Here are 20 swings made by some of the leading companies in the world featured on 10 of my favorite How I Built This podcasts on COVID resilience last year:
Rip up your business plan when the unexpected comes;
Listen to your customers again with COVID ears;
Cut what isn’t essential;
Stay positive;
Develop a nose for new opportunities;
Write more; expect 80% of the magic of an idea to happen as you write it down;
Be confident enough to kill projects;
Re-listen to people you trust;
Don't replan in a crisis for the long term;
Mull ideas over making a final decision;
Journal;
Learn how to Build a Second Brain;
If a deadline forces you to start before you’re ready, just do the most important thing first;
Don't hesitate to change your business model on the fly;
Present your ideas out loud to see (a) where you stumble on logic and (b) which bits are mistakes (the ideas you dread sharing).

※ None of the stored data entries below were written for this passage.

(** What must have happened before an event, given the answers so far. *)
Definition gate_event (pre : list (answered toolE)) {B} (e : toolE B) : Prop :=
  match e with
  | EvMcpCall name arguments =>
      ∃ bridge entry, or_mcp_live o = Some bridge ∧
        bridge_validate_arguments bridge name arguments = Ok entry ∧
        allowed_before pre (mcp_effect o entry) ∧
        (is_mutating_semantics (me_semantics entry) = true →
           redact_text (json_text arguments) = json_text arguments ∧
           ∃ pre' i, pre = pre' ++ [ans (EvFence (mcp_effect o entry)) (Ok i)])
  | EvFence e => allowed_before pre e
  | EvClose _ i _ => ∃ e, ans (EvFence e) (Ok i) ∈ pre
  | EvDefinition q =>
      allowed_before pre (workspace_read Agent "goto_definition via agent" (pq_path q))
  | EvWeb c =>
      ∃ action status, normalize_tool_call o c = Ok action ∧
        ans (EvRequestAction action) (Ok status) ∈ pre ∧ status ≠ StatusAwaitingApproval ∧
        allowed_before pre (network_connect Agent (Action.summary action)
                              (default "web:invalid-target" (target action)))
  | EvReadOnly seam _ => ans EvSeam (Ok seam) ∈ pre
  | _ => True
  end.

Definition gate (pre : list (answered toolE)) (ev : answered toolE) : Prop :=
  match ev with existT B (e, _) => gate_event pre e end.

(** Every event has an answer it could be given. *)
Lemma tool_event_inhabited B : toolE B → inhabited B.
Proof.
  destruct 1; constructor; first
    [exact tt | exact None | exact (Err (RtInactiveRun 0)) | exact (Err ArtConstraint)
    |exact (Err ToolNoFuel) | exact (Err "") | exact (McpOk "") | exact (Err (CodingProvider ""))].
Qed.

Lemma covers_note pre p : covers gate pre (note p).
Proof. intros b. by split. Qed.

Lemma covers_note_bind {A} pre p (k : () → prog toolE A) :
  (∀ pre', covers gate (pre ++ pre') (k tt)) → covers gate pre (pbind (note p) k).
Proof. intros Hk. apply covers_bind; [apply covers_note|]. by intros [] tr _. Qed.

Lemma covers_note_if_bind {A} pre b p (k : () → prog toolE A) :
  (∀ pre', covers gate (pre ++ pre') (k tt)) → covers gate pre (pbind (note_if b p) k).
Proof.
  intros Hk. destruct b; [by apply covers_note_bind|].
  specialize (Hk []). by rewrite app_nil_r in Hk.
Qed.

Lemma covers_observation pre c s out p a err : covers gate pre (record_observation c s out p a err).
Proof.
  unfold record_observation.
  generalize (PayloadTool <$> observation_rows c s out p a err). intros l. revert pre.
  induction l as [|q l IH]; intros pre; [done|]. intros answer. by split; [done|apply IH].
Qed.

Create HintDb tools.
#[local] Hint Resolve covers_observation : tools.
#[local] Hint Extern 1 (covers _ _ (observe_error _ _ _)) => apply covers_observation : tools.
#[local] Hint Extern 1 (covers _ _ (observe_denied _ _ _)) => apply covers_observation : tools.
#[local] Hint Extern 1 (covers _ _ (observe_approval _ _ _)) => apply covers_observation : tools.

Lemma covers_deferred pre c : covers gate pre (record_deferred c).
Proof.
  intros [events|e]; (split; [done|]); [|done].
  destruct (find_map _ _); [apply covers_note|done].
Qed.

Context `{DisplayStoreError} `{UuidText}.

Lemma covers_through_seam pre c s e allowed :
  (∀ seam, seam_decide h seam e = Eff_Allow → covers gate (pre ++ [ans EvSeam (Ok seam)]) (allowed seam)) →
  covers gate pre (through_seam h c s e allowed).
Proof.
  intros Ha [seam|err]; (split; [done|]); [|by auto with tools].
  destruct (seam_decide h seam e) eqn:Hd; auto with tools.
Qed.

Lemma allowed_here pre e seam :
  seam_decide h seam e = Eff_Allow → allowed_before (pre ++ [ans EvSeam (Ok seam)]) e.
Proof. intros He. exists seam. split; [set_solver|done]. Qed.

Lemma allowed_later pre pre' e : allowed_before pre e → allowed_before (pre ++ pre') e.
Proof. intros (seam & Hin & He). exists seam. split; [set_solver|done]. Qed.
Definition execute_approved_bash_with_artifacts (request : ApprovalRequest)
    (resolution : ApprovalResolution) (d : Deferred) : apR ToolObservation :=
  let '(tool_call_id, tool_name, arguments) := d in
  if negb (bool_decide (tool_name ∈ shell_tools)) then StateR.fail (OrToolNotFound tool_name)
  else
    StateR.lift (map_err OrInvalidArguments (validate_tool_arguments tool_name (value_tree arguments))) ;;;
    command <-- StateR.lift (ok_or
                  (str_argument "command" arguments ≫= λ c, if is_empty (trim c) then None else Some c)
                  (OrToolFailed tool_name "shell tool requires command")) ;;
    let effect := shell_effect tool_name in
    if negb (bool_decide (effect_action effect = approval_action request))
    then StateR.fail (OrDenied "deferred action no longer matches approval")
    else
      open_artifacts tool_name ;;;
      ap_note_all [PayloadCommand (CommandStarted tool_call_id command)] ;;;
      execution <-- run_approved process_error_text tool_name effect request resolution
        (process_execute artifact_root now
           (shell_request command (approval_intent_revision request)) skip_ms) ;;
      let observe := ap_observation (deferred_call d) (summarize_arguments arguments) in
      match execution with
      | Exec_Executed output =>
          ap_note_all (sandbox_rows output ++
            [PayloadCommand (CommandOutput tool_call_id (bound_activity_preview (shell_preview output)));
             finished_row tool_call_id (po_exit_code output)
               ("exit " ++ exit_debug (po_exit_code output))]) ;;;
          observe OutcomeSuccess (shell_preview output) (po_artifact output) None
      | Exec_Denied reason =>
          ap_note_all [finished_row tool_call_id None reason] ;;;
          observe OutcomeDenied "" None (Some reason)
      | Exec_NeedsApproval reason =>
          ap_note_all [finished_row tool_call_id None reason] ;;;
          observe OutcomeApprovalRequired "" None (Some reason)
      end.

(** *** [ResolveApproval]

    On the runtime of the attached session, up to the resumption of the agent:
    whether it is resumed.  A failure before the approval is recorded is one of
    the runtime, one after it the denial of the tool. *)

Definition on_runtime {A} (m : stateR St RuntimeError A) : stateR ApWorld RuntimeError A := λ w,
  let '(s, res) := m (ap_store w) in (mkApWorld s (ap_sys w) (ap_taken w + 1), res).

Definition read_runtime {A} (m : St → result RuntimeError A) : stateR ApWorld RuntimeError A := λ w,
  (w, m (ap_store w)).

Definition execute_approved (request : ApprovalRequest) (resolution : ApprovalResolution)
    (d : Deferred) : apR ToolObservation :=
  if bool_decide (d.1.2 ∈ write_tools) then execute_approved_write request resolution d
  else if bool_decide (d.1.2 ∈ shell_tools)
  then execute_approved_bash_with_artifacts request resolution d
  else StateR.fail (OrToolNotFound d.1.2).

Definition run_deferred (accepted : bool) (request : ApprovalRequest)
    (resolution : ApprovalResolution) (d : Deferred) : stateR ApWorld RuntimeError () := λ w,
  let '(w', res) :=
    (if accepted then execute_approved request resolution d else record_approval_rejection d) w in
  (w', match res with Ok _ => Ok tt | Err e => Err (RtDenied (orchestrator_error_text e)) end).

Definition resolve_approval_request (approval : Uuid) (accepted : bool)
    : stateR ApWorld RuntimeError bool :=
  let sid := ar_session_id r in
  pending <-- read_runtime (rt_pending_approval sid approval) ;;
  request <-- StateR.lift (ok_or pending (RtMissingApproval approval)) ;;
  deferred <-- read_runtime (rt_deferred_tool sid approval) ;;
  let resolution := mkApprovalResolution approval (approval_fingerprint request)
                      (approval_intent_revision request) accepted Resolver_User in
  (λ w, on_runtime (resolve_approval (tick_of (ap_taken w)) sid resolution) w) ;;;
  match deferred with
  | None => StateR.ret false
  | Some d => run_deferred accepted request resolution d ;;; StateR.ret true
  end.

(** ** What an approval runs *)

(** The artifact store opened. *)
Definition sys_opened (sys : ProcWorld F W) : ProcWorld F W :=
  (sys.1, (artifact_open artifact_root sys.2).1).
Lemma split_systems_app messages systems rest :
  split_systems messages = (systems, rest) →
  messages = systems ++ rest ∧ Forall (λ m, pm_role m = "system") systems ∧
  ∀ m rest', rest = m :: rest' → pm_role m ≠ "system".
Proof.
  revert systems rest. induction messages as [|m messages IH]; cbn; intros systems rest.
  - by intros [= <- <-].
  - destruct (String.eqb_spec (pm_role m) "system") as [Hm|Hm].
    + destruct (split_systems messages) as [systems' rest']. intros [= <- <-].
      destruct (IH _ _ eq_refl) as (-> & Hs & Hr). split_and!; [done|by constructor|done].
    + intros [= <- <-]. split_and!; [done|constructor|]. by intros m' rest' [= <- <-].
Qed.

(** Folding the prompt keeps the leading system messages and the last two
    messages as they are, and what lies between becomes one user message that has a
    line for each message it replaces; a prompt of up to three messages, or with at
    most two beside the leading system ones, stays as it is. *)
Theorem compaction_keeps_the_ends messages :
  let '(compacted, summary) := compact_provider_messages messages in
  compacted = messages ∧ (length messages ≤ 3 ∨ ∃ systems rest,
    messages = systems ++ rest ∧ Forall (λ m, pm_role m = "system") systems ∧ length rest ≤ 2) ∨
  ∃ systems folded tail,
    messages = systems ++ folded ++ tail ∧ Forall (λ m, pm_role m = "system") systems ∧
    (∀ m rest, folded = m :: rest → pm_role m ≠ "system") ∧ folded ≠ [] ∧ length tail = 2 ∧
    compacted = systems ++ summary_message summary :: tail ∧
    summary = join nl (summary_line <$> folded).
Proof.
  unfold compact_provider_messages. destruct (Nat.leb_spec (length messages) (KEEP_TAIL_MESSAGES + 1)).
  { left. split; [done|]. left. done. }
  destruct (split_systems messages) as [systems rest] eqn:Hs.
  apply split_systems_app in Hs as (Hm & Hsys & Hrest).
  destruct (Nat.leb_spec (length rest) KEEP_TAIL_MESSAGES).
  { left. split; [done|]. right. by exists systems, rest. }
  right. unfold KEEP_TAIL_MESSAGES in *.
  exists systems, (take (length rest - 2) rest), (drop (length rest - 2) rest).
  split_and!; try done.
  - by rewrite take_drop.
  - intros m rest' E. apply (Hrest m (rest' ++ drop (length rest - 2) rest)).
    by rewrite <-(take_drop (length rest - 2) rest) at 1; rewrite E.
  - intros E. apply (f_equal length) in E. rewrite length_take in E. cbn in E. lia.
  - rewrite length_drop. lia.
Qed.
End folding.

(** ** The ranges of consecutive compactions *)

Section ranges.
Context `{Json}.

Definition compaction_range (e : Event) : option (N * N) :=
  match event_payload e with
  | PayloadBudget (CompactionCompleted _ _ from to _ _) => Some (from, to)
  | _ => None
  end.

(** Ranges that begin at 1, each where the one before ends; [next] is where the
    next would begin. *)
Inductive tiled : list (N * N) → N → Prop :=
  | tiled_nil : tiled [] 1
  | tiled_snoc rs from to :
      tiled rs from → (from ≤ to + 1)%N → tiled (rs ++ [(from, to)]) (to + 1).

Definition within_range (n : N) (x : N * N) : Prop := (x.1 ≤ n ≤ x.2)%N.

Lemma tiled_below rs next x : tiled rs next → x ∈ rs → (x.2 < next)%N.
Proof.
  induction 1 as [|rs from to Ht IH Hle]; [by intros ?%not_elem_of_nil|].
  intros [Hx|Hx]%elem_of_app; [specialize (IH Hx); lia|].
  apply list_elem_of_singleton in Hx as ->. cbn. lia.
Qed.

(** Every number below the end is in one range, and in one only. *)
Lemma tiled_covers rs next n :
  tiled rs next → (1 ≤ n < next)%N →
  ∃ i x, rs !! i = Some x ∧ within_range n x ∧ ∀ j y, rs !! j = Some y → within_range n y → j = i.
Proof.
  induction 1 as [|rs from to Ht IH Hle]; [lia|]. intros Hn. destruct (decide (n < from)%N) as [Hlt|].
  - destruct IH as (i & x & Hi & Hx & Huniq); [lia|]. exists i, x.
    split; [by apply lookup_app_l_Some|]. split; [done|]. intros j y Hj Hy.
    apply lookup_app_Some in Hj as [Hj|[_ Hj]]; [by eapply Huniq|].
    apply list_lookup_singleton_Some in Hj as [_ <-]. unfold within_range in Hy. cbn in Hy. lia.
  - exists (length rs), (from, to). split; [by rewrite lookup_app_r, Nat.sub_diag|].
    split; [unfold within_range; cbn; lia|]. intros j y Hj Hy.
    apply lookup_app_Some in Hj as [Hj|[Hle' Hj]].
    + apply list_elem_of_lookup_2, (tiled_below _ _ _ Ht) in Hj. unfold within_range in Hy. lia.
    + apply list_lookup_singleton_Some in Hj as [Hj _]. lia.
Qed.

Definition comp_inv (l : list Event) : Prop :=
  tiled (omap compaction_range l) (compaction_from l) ∧ (compaction_from l ≤ N.of_nat (length l) + 1)%N.

Lemma compacted_through_range e : compaction_range e = None → compacted_through e = None.
Proof.
  unfold compaction_range, compacted_through. destruct (event_payload e); try done.
  by destruct e0.
Qed.

Lemma compaction_from_snoc l e :
  compaction_range e = None → compaction_from (l ++ [e]) = compaction_from l.
Proof.
  intros He. unfold compaction_from. rewrite reverse_snoc. cbn [find_map].
  by rewrite compacted_through_range.
Qed.

Lemma comp_inv_snoc l e : compaction_range e = None → comp_inv l → comp_inv (l ++ [e]).
Proof.
  intros He [Ht Hle]. unfold comp_inv. rewrite compaction_from_snoc, omap_app, length_app by done.
  cbn [omap list_omap]. rewrite He, app_nil_r. split; [done|]. cbn. lia.
Qed.

(** The row that ends a compaction of the log [l]. *)
Lemma comp_inv_completed l l1 e :
  comp_inv l → (∀ x, x ∈ l1 → compaction_range x = None) →
  compaction_range e = Some (compaction_from l, N.of_nat (length l)) → l ≠ [] →
  (N.of_nat (length l) < u64_max)%N → comp_inv (l ++ l1 ++ [e]).
Proof.
  intros [Ht Hle] Hl1 He Hne Hlt. unfold comp_inv.
  assert (omap compaction_range l1 = []) as Hnone.
  { clear -Hl1. induction l1 as [|x l1 IH]; [done|]. cbn. rewrite Hl1 by set_solver. apply IH. set_solver. }
  rewrite !omap_app, Hnone. cbn [omap list_omap app]. rewrite He.
  assert (compaction_from (l ++ l1 ++ [e]) = N.of_nat (length l) + 1)%N as ->.
  { unfold compaction_from. rewrite app_assoc, reverse_snoc. cbn [find_map].
    assert (compacted_through e = Some (N.of_nat (length l))) as ->.
    { revert He. unfold compaction_range, compacted_through.
      destruct (event_payload e) as [| | | | | | | |b| | | | | | | |]; try done; destruct b; try done.
      intros [= _ ->]. rewrite (proj2 (N.ltb_lt _ _)); [done|]. destruct l; [done|]. cbn. lia. }
    rewrite wrapping_add_small by lia. lia. }
  split; [by constructor|]. rewrite !length_app. cbn. lia.
Qed.
End ranges.

Section tiling.
Context `{Json} `{Codec} {St : Type} `{!EventStore St} `{!BudgetStore St}.
Context (store_inv : St → Prop) `{!EventStoreLaws St store_inv} `{!BudgetStoreLaws St store_inv}.
Context {F : Type} `{!WorkFiles F} `{!FileChanges F}.
Context (artifact_root : string) (r : AgentRuntime) (parent_session_id : St → option Uuid).

Abbreviation sid := (ar_session_id r).
Abbreviation compact := (run_durable_compaction_with_store (F := F)).

(** Rows of anyone, and compactions, whether they succeed or not. *)
Inductive comp_step (w : CompactWorld (St := St) (F := F)) : CompactWorld (St := St) (F := F) → Prop :=
  | comp_row t p :
      (∀ a b f to art s, p ≠ PayloadBudget (CompactionCompleted a b f to art s)) →
      comp_step w (mkCompactWorld (cw_budget w) (record t sid p (cw_store w)).1 (cw_art w))
  | comp_run tick_of now_ms now messages has_store :
      comp_step w (compact tick_of now_ms now artifact_root r parent_session_id messages has_store w).1.

Lemma record_owned t p s l s' res :
  owns store_inv sid s l → record t sid p s = (s', res) →
  ∃ l', owns store_inv sid s' l' ∧
    match res with Ok _ => ∃ e, l' = l ++ [e] ∧ event_payload e = p | Err _ => l' = l end.
Proof.
  intros Ho. unfold record. destruct (store_append_next t.1 t.2 sid p s) as [s1 [e|err]] eqn:Ha;
    intros [= <- <-].
  - destruct (append_own_log _ _ _ _ _ _ _ _ Ho Ha) as [Ho' Hp]. exists (l ++ [e]). eauto.
  - exists l. split; [|done]. destruct Ho as (Hinv & Hl & ? & ?).
    destruct (append_next_err _ _ _ _ _ _ _ Hinv Ha) as [Hinv' Hsame].
    split_and!; [done|by rewrite Hsame|done|done].
Qed.

Lemma budget_owned {A} (m : stateR (option BudgetChecker * St) StoreError A) s l b :
  owns store_inv sid s l →
  (∀ b st, let '((_, st'), _) := m (b, st) in
     (store_inv st → store_inv st') ∧ store_list sid st' = store_list sid st) →
  owns store_inv sid (m (b, s)).1.2 l.
Proof.
  intros (Hinv & Hl & ? & ?) Hm. specialize (Hm b s). destruct (m (b, s)) as [[b' s'] a]. cbn.
  destruct Hm as [Hi Hs]. split_and!; [by apply Hi|by rewrite Hs|done|done].
Qed.

Lemma record_compaction_frame now_ms tokens (b : option BudgetChecker) (st : St) :
  let '((_, st'), _) := rt_record_compaction now_ms sid tokens (b, st) in
  (store_inv st → store_inv st') ∧ store_list sid st' = store_list sid st.
Proof using All.
  unfold rt_record_compaction, rt_save. destruct b as [c|]; [|done].
  pose proof (update_budget_inv now_ms sid (checker_state (budget_record_compaction tokens c)) st) as Hi.
  pose proof (update_budget_list now_ms sid (checker_state (budget_record_compaction tokens c)) st sid) as Hl.
  by destruct (store_update_budget_state _ _ _ _) as [st' x].
Qed.

Lemma owned_length s l e : owns store_inv sid s l → last l = Some e → event_sequence e = N.of_nat (length l).
Proof.
  intros (_ & _ & Hok & _) Hlast. rewrite last_lookup in Hlast.
  destruct (Hok _ _ Hlast) as (_ & _ & ->). destruct l; [done|]. cbn. lia.
Qed.

Lemma last_sequence_length s l : owns store_inv sid s l → last_event_sequence l = N.of_nat (length l).
Proof.
  intros Ho. unfold last_event_sequence. destruct (last l) as [e|] eqn:Hlast.
  - by eapply owned_length.
  - by apply last_None in Hlast as ->.
Qed.

Lemma store_summary_frame now has_store summary (w : CompactWorld (St := St) (F := F)) :
  ∃ art a, store_summary now artifact_root has_store summary w
    = (mkCompactWorld (cw_budget w) (cw_store w) art, Ok a).
Proof.
  unfold store_summary. destruct has_store; [|by destruct w; eexists _, _].
  destruct (artifact_store _ _ _ _) as [art res]. by eexists _, _.
Qed.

Try to create something new and useful for new times;
Work in fairly big quanta of time;
Build products for customers who won't know the tech as well as you do, just as pop songs are designed to sound ok on crappy car radios;
If you say anything mistaken, fix it immediately;
Publish your ideas in public; the new COVID classroom
Because an audience makes you write more; use simple, germanic words to describe your ideas.
These pandemic stories show how top leaders others swing, miss, connect, and come back to the batting cage the next day.
This article was inspired by dozens of COVID resilience stories on How I Built This with Guy Raz and Writing, Briefly, by Paul Graham.